What You'll Do
- Build training infrastructure and reward pipelines from scratch.
- Design and operate the systems that train and evaluate Firecrawl's models. Own the full loop — data collection, reward modeling, training runs, evaluation, and deployment.
- Fine-tune models to achieve state-of-the-art results on web data extraction, content understanding, and structured output generation.

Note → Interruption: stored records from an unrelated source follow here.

(* ===== verification/BioList.v ===== *)
(** * The linked list of the buffer cache

    [seg nx pv x L y] says that following [nx] from [x] visits [L] and then [y],
    and that [pv] goes the same way back.  The list of the cache is a segment from
    [HEAD] to [HEAD]; unlinking and linking in front act on it as on a list, and
    the two searches of [bget] find the first match from the front and from the
    back. *)

From S2P Require Import Prelude Block Sleeplock Bio.

Fixpoint seg (nx pv : nat -> nat) (x : nat) (L : list nat) (y : nat) : Prop :=
  match L with
  | [] => nx x = y /\ pv y = x
  | z :: L => nx x = z /\ pv z = x /\ seg nx pv z L y
  end.

Lemma seg_ext nx pv nx' pv' x L y :
  seg nx pv x L y -> (forall i, i ∈ x :: L -> nx' i = nx i) -> (forall i, i ∈ L ++ [y] -> pv' i = pv i) ->
  seg nx' pv' x L y.
Proof.
  revert x. induction L as [|z L IH]; intros x H Hn Hp; cbn [seg] in *.
  - rewrite Hn, Hp by (by left). done.
  - destruct H as (H1 & H2 & H3). rewrite Hn, Hp by (by left). split; [done|]. split; [done|].
    apply IH; [done| |]; intros i Hi; [apply Hn|apply Hp]; by right.
Qed.

Lemma seg_app nx pv x L1 z L2 y : seg nx pv x (L1 ++ z :: L2) y <-> seg nx pv x L1 z /\ seg nx pv z L2 y.
Proof.
  revert x. induction L1 as [|w L1 IH]; intros x; cbn [seg app]; [tauto|]. rewrite IH. tauto.
Qed.

Lemma seg_pv nx pv x L y : seg nx pv x L y -> pv y ∈ x :: L.
Proof.
  revert x. induction L as [|z L IH]; intros x; cbn [seg]; [intros [_ ->]; by left|].
  intros (_ & _ & H%IH). by right.
Qed.

Lemma seg_nx nx pv x L y : seg nx pv x L y -> nx x ∈ L ++ [y].
Proof. destruct L; cbn [seg app]; intros H; destruct H as (-> & _); by left. Qed.

(** Removing [b]: what [b]'s neighbours point at changes, and nothing else. *)
Lemma seg_unlink nx pv x L1 b L2 y :
  seg nx pv x (L1 ++ b :: L2) y -> NoDup (L1 ++ b :: L2) -> x ∉ L1 ++ b :: L2 -> y ∉ L1 ++ b :: L2 ->
  seg (upd nx (pv b) (nx b)) (upd pv (nx b) (pv b)) x (L1 ++ L2) y.
Proof.
  revert x. induction L1 as [|w L1 IH]; intros x H Hnd Hx Hy; cbn [app] in *.
  - destruct H as (H1 & H2 & H3). apply list.NoDup_cons in Hnd as [Hb Hnd]. rewrite H2.
    destruct L2 as [|z L2]; cbn [seg] in H3 |- *.
    + destruct H3 as (-> & H3). by rewrite !upd_eq.
    + destruct H3 as (-> & H3 & H4). rewrite !upd_eq. split; [done|]. split; [done|].
      apply list.NoDup_cons in Hnd as [Hz _].
      apply (seg_ext nx pv); [done| |].
      * intros i Hi. apply upd_ne. intros ->. apply Hx. by right.
      * intros i Hi. apply upd_ne. intros ->. apply elem_of_app in Hi as [Hi|Hi%list_elem_of_singleton]; [done|].
        apply Hy. rewrite <-Hi. right. by left.
  - destruct H as (H1 & H2 & H3). apply list.NoDup_cons in Hnd as [Hw Hnd].
    assert (Hb : pv b ∈ w :: L1) by (apply seg_app in H3 as [H3 _]; by apply seg_pv in H3).
    assert (Hn : nx b ∈ L2 ++ [y]) by (apply seg_app in H3 as [_ H3]; by apply seg_nx in H3).
    cbn [seg]. split; [|split].
    + rewrite upd_ne; [done|]. intros ->. apply Hx. apply elem_of_cons in Hb as [->|Hb]; [by left|].
      right. apply elem_of_app. by left.
    + rewrite upd_ne; [done|]. intros ->. apply elem_of_app in Hn as [Hn|Hn%list_elem_of_singleton].
      * apply Hw. apply elem_of_app. right. by right.
      * apply Hy. rewrite Hn. by left.
    + apply IH; [done|done|done|]. intros Hy'. apply Hy. by right.
Qed.

(** Linking [b] after [x]. *)
Lemma seg_link nx pv x L y b :
  seg nx pv x L y -> b ∉ L -> b <> x -> b <> y -> x ∉ L -> NoDup L -> y ∉ L ->
  seg (upd (upd nx b (nx x)) x b) (upd (upd pv b x) (nx x) b) x (b :: L) y.
Proof.
  intros H Hb Hbx Hby Hx Hnd Hy. pose proof (seg_nx _ _ _ _ _ H) as Hn.
  assert (Hbn : b <> nx x).
  { intros ->. apply elem_of_app in Hn as [Hn|Hn%list_elem_of_singleton]; done. }
  cbn [seg]. split; [by rewrite upd_eq|]. split; [by rewrite upd_ne, upd_eq|].
  destruct L as [|z L]; cbn [seg] in *.
  - destruct H as [-> H]. rewrite upd_ne, upd_eq by done. by rewrite upd_eq.
  - destruct H as (-> & H2 & H3). rewrite upd_ne, upd_eq by done. rewrite upd_eq. split; [done|]. split; [done|].
    apply list.NoDup_cons in Hnd as [Hz Hnd]. apply (seg_ext nx pv); [done| |].
    + intros i Hi. rewrite !upd_ne; [done|intros ->; by apply Hb|intros ->; by apply Hx].
    + intros i Hi. rewrite !upd_ne; [done| |].
      * intros ->. apply elem_of_app in Hi as [Hi|Hi%list_elem_of_singleton]; [apply Hb; by right|done].
      * intros ->. apply elem_of_app in Hi as [Hi|Hi%list_elem_of_singleton]; [done|]. apply Hy. rewrite Hi. by left.
Qed.

(** ** Buffers *)

Lemma buf_at_set i f s : (i < length (bufs s))%nat -> buf_at i (set_buf i f s) = f (buf_at i s).
Proof.
  intros Hi. unfold buf_at, set_buf. cbn [bufs]. destruct (lookup_lt_is_Some_2 _ _ Hi) as [x Hx].
  apply list_lookup_total_correct. rewrite list_lookup_alter_eq, Hx. cbn.
  by rewrite (list_lookup_total_correct _ _ _ Hx).
Qed.

Lemma buf_at_set_ne i j f s : i <> j -> buf_at j (set_buf i f s) = buf_at j s.
Proof.
  intros Hi. unfold buf_at, set_buf. cbn [bufs]. by rewrite list_lookup_total_alter_ne.
Qed.

(** A field that [f] leaves alone. *)
Lemma buf_at_set_field {A} (g : buf -> A) i j f s :
  (forall b, g (f b) = g b) -> g (buf_at j (set_buf i f s)) = g (buf_at j s).
Proof.
  intros Hg. destruct (decide (i = j)) as [->|Hne]; [|by rewrite buf_at_set_ne].
  destruct (decide (j < length (bufs s))%nat); [by rewrite buf_at_set, Hg|].
  unfold buf_at, set_buf. cbn [bufs]. rewrite !list_lookup_total_alt. rewrite list_lookup_alter_eq.
  by rewrite lookup_ge_None_2 by lia.
Qed.

Lemma length_bufs_set i f s : length (bufs (set_buf i f s)) = length (bufs s).
Proof. unfold set_buf. cbn [bufs]. apply length_alter. Qed.

Definition nexts (s : bstate) : nat -> nat := fun i => next (buf_at i s).
Definition prevs (s : bstate) : nat -> nat := fun i => prev (buf_at i s).

(** [L] is the list of the buffers, most recently used first. *)
Definition lru (s : bstate) (L : list nat) : Prop :=
  seg (nexts s) (prevs s) HEAD L HEAD /\ NoDup L /\ Forall (fun i => (i < NBUF)%nat) L.

Lemma lru_HEAD s L : lru s L -> HEAD ∉ L.
Proof. intros (_ & _ & H) Hin. pose proof (proj1 (list.Forall_forall _ _) H HEAD Hin) as Hlt. cbn in Hlt. unfold HEAD in Hlt. lia. Qed.

Lemma nexts_set_next i v s : (i < length (bufs s))%nat -> forall j, nexts (set_buf i (with_next v) s) j = upd (nexts s) i v j.
Proof.
  intros Hi j. unfold nexts, upd. case_decide as E; [subst; by rewrite buf_at_set|by rewrite buf_at_set_ne].
Qed.

Lemma prevs_set_prev i v s : (i < length (bufs s))%nat -> forall j, prevs (set_buf i (with_prev v) s) j = upd (prevs s) i v j.
Proof.
  intros Hi j. unfold prevs, upd. case_decide as E; [subst; by rewrite buf_at_set|by rewrite buf_at_set_ne].
Qed.

Lemma nexts_set_prev i v s j : nexts (set_buf i (with_prev v) s) j = nexts s j.
Proof. unfold nexts. by rewrite buf_at_set_field. Qed.

Lemma prevs_set_next i v s j : prevs (set_buf i (with_next v) s) j = prevs s j.
Proof. unfold prevs. by rewrite buf_at_set_field. Qed.

Lemma seg_rev nx pv x L y : seg nx pv x L y -> seg pv nx y (rev L) x.
Proof.
  revert x. induction L as [|z L IH]; intros x; cbn [seg rev]; [tauto|].
  intros (H1 & H2 & H3%IH). apply seg_app. split; [done|]. by cbn [seg].
Qed.

(** ** Relinking *)

(** What a buffer holds apart from its links. *)
Definition core (b : buf) : bool * Z * Z * sleeplock * Z * block :=
  (valid b, dev b, blockno b, lock b, refcnt b, data b).

(** The states differ at most in their links. *)
Definition relinked (s s' : bstate) : Prop :=
  length (bufs s') = length (bufs s) /\ (forall i, core (buf_at i s') = core (buf_at i s)) /\
  disk s' = disk s /\ trace s' = trace s /\ me s' = me s.

Lemma relinked_trans s1 s2 s3 : relinked s1 s2 -> relinked s2 s3 -> relinked s1 s3.
Proof.
  intros (H1 & H2 & H3 & H4 & H5) (G1 & G2 & G3 & G4 & G5). split_and!; congruence.
Qed.

Lemma relinked_set_next i v s : relinked s (set_buf i (with_next v) s).
Proof. split_and!; try done; [apply length_bufs_set|]. intros j. by apply buf_at_set_field. Qed.

Lemma relinked_set_prev i v s : relinked s (set_buf i (with_prev v) s).
Proof. split_and!; try done; [apply length_bufs_set|]. intros j. by apply buf_at_set_field. Qed.

Lemma link_front_spec s L b :
  lru s L -> b ∉ L -> (b < NBUF)%nat -> length (bufs s) = S NBUF ->
  exists s', link_front b s = Done tt s' /\ lru s' (b :: L) /\ relinked s s'.
Proof.
  intros Hl Hb Hlt Hlen. pose proof (lru_HEAD _ _ Hl) as Hh. pose proof Hl as (Hs & Hnd & Hf).
  assert (HHEAD : (HEAD < length (bufs s))%nat) by (rewrite Hlen; unfold HEAD; lia).
  assert (Hn : (nexts s HEAD < length (bufs s))%nat).
  { pose proof (seg_nx _ _ _ _ _ Hs) as [Hn|Hn%list_elem_of_singleton]%elem_of_app; [|by rewrite Hn].
    pose proof (proj1 (list.Forall_forall _ _) Hf _ Hn) as Hn'. cbn in Hn'. lia. }
  eexists. split; [reflexivity|]. change (next (buf_at HEAD s)) with (nexts s HEAD). split; [split; [|split]|].
  - apply (seg_ext (upd (upd (nexts s) b (nexts s HEAD)) HEAD b) (upd (upd (prevs s) b HEAD) (nexts s HEAD) b)).
    + apply seg_link; try done; unfold HEAD; lia.
    + intros i _. rewrite nexts_set_next by (rewrite !length_bufs_set; lia). apply upd_ext.
      rewrite !nexts_set_prev. by apply nexts_set_next; lia.
    + intros i _. rewrite prevs_set_next, prevs_set_prev by (rewrite !length_bufs_set; lia).
      apply upd_ext. rewrite prevs_set_prev by (rewrite length_bufs_set; lia). apply upd_ext, prevs_set_next.
  - by apply list.NoDup_cons.
  - by apply list.Forall_cons.
  - eapply relinked_trans; [apply relinked_set_next|]. eapply relinked_trans; [apply relinked_set_prev|].
    eapply relinked_trans; [apply relinked_set_prev|]. apply relinked_set_next.
Qed.

Lemma unlink_spec s L1 b L2 :
  lru s (L1 ++ b :: L2) -> length (bufs s) = S NBUF ->
  exists s', unlink b s = Done tt s' /\ lru s' (L1 ++ L2) /\ relinked s s'.
Proof.
  intros Hl Hlen. pose proof (lru_HEAD _ _ Hl) as Hh. pose proof Hl as (Hs & Hnd & Hf).
  assert (HHEAD : (HEAD < length (bufs s))%nat) by (rewrite Hlen; unfold HEAD; lia).
  assert (Hlt : forall i, i ∈ L1 ++ b :: L2 -> (i < length (bufs s))%nat).
  { intros i Hi. pose proof (proj1 (list.Forall_forall _ _) Hf _ Hi) as Hi'. cbn in Hi'. lia. }
  assert (Hn : (nexts s b < length (bufs s))%nat).
  { apply seg_app in Hs as [_ Hs]. apply seg_nx in Hs. apply elem_of_app in Hs as [Hs|Hs%list_elem_of_singleton].
    - apply Hlt, elem_of_app. right. by right.
    - by rewrite Hs. }
  assert (Hp : (prevs s b < length (bufs s))%nat).
  { apply seg_app in Hs as [Hs _]. apply seg_pv in Hs. apply elem_of_cons in Hs as [->|Hs]; [done|].
    apply Hlt, elem_of_app. by left. }
  eexists. split; [reflexivity|]. change (next (buf_at b s)) with (nexts s b). change (prev (buf_at b s)) with (prevs s b).
  split; [split; [|split]|].
  - apply (seg_ext (upd (nexts s) (prevs s b) (nexts s b)) (upd (prevs s) (nexts s b) (prevs s b))).
    + by apply seg_unlink.
    + intros i _. rewrite nexts_set_next by (rewrite length_bufs_set; lia). unfold upd. case_decide; [done|].
      apply nexts_set_prev.
    + intros i _. rewrite prevs_set_next. by apply prevs_set_prev.
  - apply list.NoDup_app in Hnd as (H1 & H2 & H3). apply list.NoDup_cons in H3 as [_ H3].
    apply list.NoDup_app. split; [done|]. split; [|done]. intros i Hi Hi'. apply (H2 i Hi). by right.
  - apply Forall_app in Hf as [Hf1 Hf2]. apply list.Forall_cons in Hf2 as [_ Hf2]. by apply Forall_app.
  - eapply relinked_trans; [apply relinked_set_prev|apply relinked_set_next].
Qed.

(** ** Searching *)

Definition caches (s : bstate) (d bn : Z) (i : nat) : bool := (dev (buf_at i s) =? d) && (blockno (buf_at i s) =? bn).
Definition unused (s : bstate) (i : nat) : bool := refcnt (buf_at i s) =? 0.

Lemma bget_cached_seg s pv x L d bn fuel :
  seg (nexts s) pv x L HEAD -> HEAD ∉ L -> (length L <= fuel)%nat ->
  bget_cached fuel (nexts s x) d bn s = Done (find (caches s d bn) L) s.
Proof.
  revert x fuel. induction L as [|z L IH]; intros x fuel Hs Hh Hf; cbn [seg] in Hs.
  - destruct Hs as [-> _]. destruct fuel; cbn [bget_cached]; rewrite decide_True by done; done.
  - destruct Hs as (-> & _ & Hs). assert (z <> HEAD) by (intros ->; apply Hh; by left).
    destruct fuel as [|fuel]; cbn [length] in Hf; [lia|]. cbn [bget_cached find]. rewrite decide_False by done.
    rewrite bind_gets. unfold caches at 1. destruct (_ && _) eqn:E; [done|].
    apply IH; [done| |lia]. intros Hin. apply Hh. by right.
Qed.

- Bridge LLM agents and classical RL: design reward signals for agent behaviors, apply RL methods to improve multi-step agent workflows.
- Run fast experiments and iterate quickly.
- Communicate clearly to non-RL people.
- Collaborate closely with the team.
What We're Looking For
- Builds their own training infra and reward pipelines: operated GPU clusters, managed training runs, debugged convergence issues in production.
- Can fine-tune models to SOTA: full fine-tuning lifecycle, data curation, training dynamics, hyperparameter sensitivity, evaluation methodology.
- Bridges LLM agents and classical RL: fluent in PPO, RLHF, reward modeling, policy optimization, and LLM agents.
- Production-minded: deployed models serving real traffic, tradeoffs between quality, latency, and cost.
- Runs fast experiments and communicates clearly.
Backgrounds that tend to do well: RL engineers at AI labs or applied ML teams who've shipped models to production; researchers who've done RLHF or reward modeling for LLM systems; ML engineers who've built training infrastructure at startups.
Compensation & Benefits
Salary: $180,000–$290,000/year (U.S.-based in San Francisco, CA; adjusted for other locations).
Equity: Up to 0.15%.
Other: Generous PTO, parental leave, wellness stipend, learning & development, team offsites, sabbatical, full medical/dental/vision (US), 401(k), etc.